Furthermore, a second investigation by the same team using data from an ongoing prospective cohort study indicated that reactivated HSV1 infection increased the risk for AD two-fold, although the association with the presence of HSV infection was not significant.
Both studies are published in the journal Alzheimer’s and Dementia.
"Our results clearly show that there is a link between infections of herpes simplex virus and the risk of developing Alzheimer's disease," Dr Lövheim told Medscape Medical News.
The concept of a link between HSV and AD is not new ― it was proposed initially in 1982. However, the idea fell out of favor.
"When I started looking at this in 2009, I found out that most researchers had discarded the hypothesis," said Dr Lövheim.
"But I didn't think that there had really been nearly enough studies to do so. I think there was a lack of good studies investigating this hypothesis, and especially epidemiological studies of sufficient size.
"I therefore planned to look at this hypothesis.... The exact reason why we did two studies was that I saw the possibility to use these two materials that were available at our university," he added.
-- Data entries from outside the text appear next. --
(** [example/example_oob/src/kernels/config.h:62-62] [NUM_A_ELMNTS_PER_TILE] *)
Definition NUM_A_ELMNTS_PER_TILE : nat := (NUM_ROWS_PER_HW_ROW * NUM_COLS) / NUM_HW_COLS.

(** [example/example_oob/src/kernels/config.h:64-65] [MAT_A_CHUNK] *)
Definition MAT_A_CHUNK : nat := NUM_ROWS_PER_HW_ROW * NUM_COLS.

(** Columns of the right operand whose results fill a window. *)
Definition columns_per_window : nat := WIN_SIZE / NUM_ROWS_PER_TILE.

(** What the kernels need of the constants: everything divides, and the counts fit their types. *)
Class OobConfigOk : Prop := {
  cols_two : (2 <= NUM_HW_COLS)%nat;
  cols_bound : (NUM_HW_COLS <= 128)%nat;
  cols_pos : (0 < NUM_COLS)%nat;
  tile_rows_pos : (0 < NUM_ROWS_PER_TILE)%nat;
  win_pos : (0 < WIN_SIZE)%nat;
  win_vectors : WIN_SIZE = (WIN_SIZE / VECTOR_LENGTH * VECTOR_LENGTH)%nat;
  col_vectors : NUM_COLS = (NUM_COLS / VECTOR_LENGTH * VECTOR_LENGTH)%nat;
  col_windows : NUM_COLS = (NUM_COLS / WIN_SIZE * WIN_SIZE)%nat;
  tile_elements : NUM_A_ELMNTS_PER_TILE = (NUM_ROWS_PER_TILE * NUM_COLS)%nat;
  tile_windows : NUM_A_ELMNTS_PER_TILE = (NUM_A_ELMNTS_PER_TILE / WIN_SIZE * WIN_SIZE)%nat;
  win_columns : WIN_SIZE = (columns_per_window * NUM_ROWS_PER_TILE)%nat;
  full_windows : NUM_COLS = (NUM_COLS / columns_per_window * columns_per_window)%nat;
  row_tiles : NUM_ROWS_PER_HW_ROW = (NUM_HW_COLS * NUM_ROWS_PER_TILE)%nat;
  array_rows : NUM_ROWS = (NUM_HW_ROWS * NUM_ROWS_PER_HW_ROW)%nat;
  sums_bound : 9 * Z.of_nat NUM_COLS < 2 ^ 31;
  elements_bound : Z.of_nat (NUM_A_ELMNTS_PER_TILE * NUM_HW_COLS) < 2 ^ 32;
}.
End Config.

(** The shipped configurations of the architectures that run these kernels; on the first AIE
    generation the graph connects variants that use cascade streams. *)

(** [example/example_oob/src/kernels/config.h:35-38] [__AIE_ARCH__ == ARCH_AIEML] *)
Definition config_aieml : OobConfig :=
  {| NUM_HW_COLS := 38; NUM_HW_ROWS := 8; MAT_SIZE := 608; WIN_SIZE := 608 |}.

(** [example/example_oob/src/kernels/config.h:40-48] [AIE2PS, without and with _PALMYRA_] *)
Definition config_aie2ps (palmyra : bool) : OobConfig :=
  {| NUM_HW_COLS := if palmyra then 12 else 36; NUM_HW_ROWS := 4; MAT_SIZE := 576; WIN_SIZE := 576 |}.

(** [example/example_oob/src/kernels/config.h:17-25] [_APURPU_, for AIE2PS and for the others] *)
Definition config_apurpu (aie2ps : bool) : OobConfig :=
  {| NUM_HW_COLS := 30; NUM_HW_ROWS := if aie2ps then 4 else 8; MAT_SIZE := 480; WIN_SIZE := 480 |}.

Ltac config_ok := constructor; vm_compute; reflexivity || lia.

#[export] Instance config_aieml_ok : OobConfigOk (cfg := config_aieml).
Proof. config_ok. Qed.
#[export] Instance config_aie2ps_ok palmyra : OobConfigOk (cfg := config_aie2ps palmyra).
Proof. destruct palmyra; config_ok. Qed.
#[export] Instance config_apurpu_ok aie2ps : OobConfigOk (cfg := config_apurpu aie2ps).
Proof. destruct aie2ps; config_ok. Qed.

(** * The kernels *)

(** The vector operations of the core, per lane: the product of two vectors converted back to 32-bit
    lanes with no shift, and the sum of the lanes of a vector. *)
Class VectorUnit := { mul_lane : Z -> Z -> Z; reduce_add : list Z -> Z }.

(** Their documentation: a representable product is converted exactly, the sum is that of 32-bit
    unsigned integers. *)
Class VectorUnitSpec `{VectorUnit} : Prop := {
  mul_lane_exact x y : 0 <= x * y < 2 ^ 32 -> mul_lane x y = x * y;
  reduce_add_spec v : reduce_add v = u32 (zsum v);
}.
In the first study, plasma samples from 360 patients with AD that were stored in the Medical Biobank at Umeå University were matched with samples from 360 age- and sex-matched dementia-free control individuals.
The plasma samples, which were taken an average of 9.6 years before diagnosis, were analyzed for the presence of anti-HSV immunoglobulin (Ig)G and IgM antibodies using enzyme-linked immunosorbent assay (ELISA).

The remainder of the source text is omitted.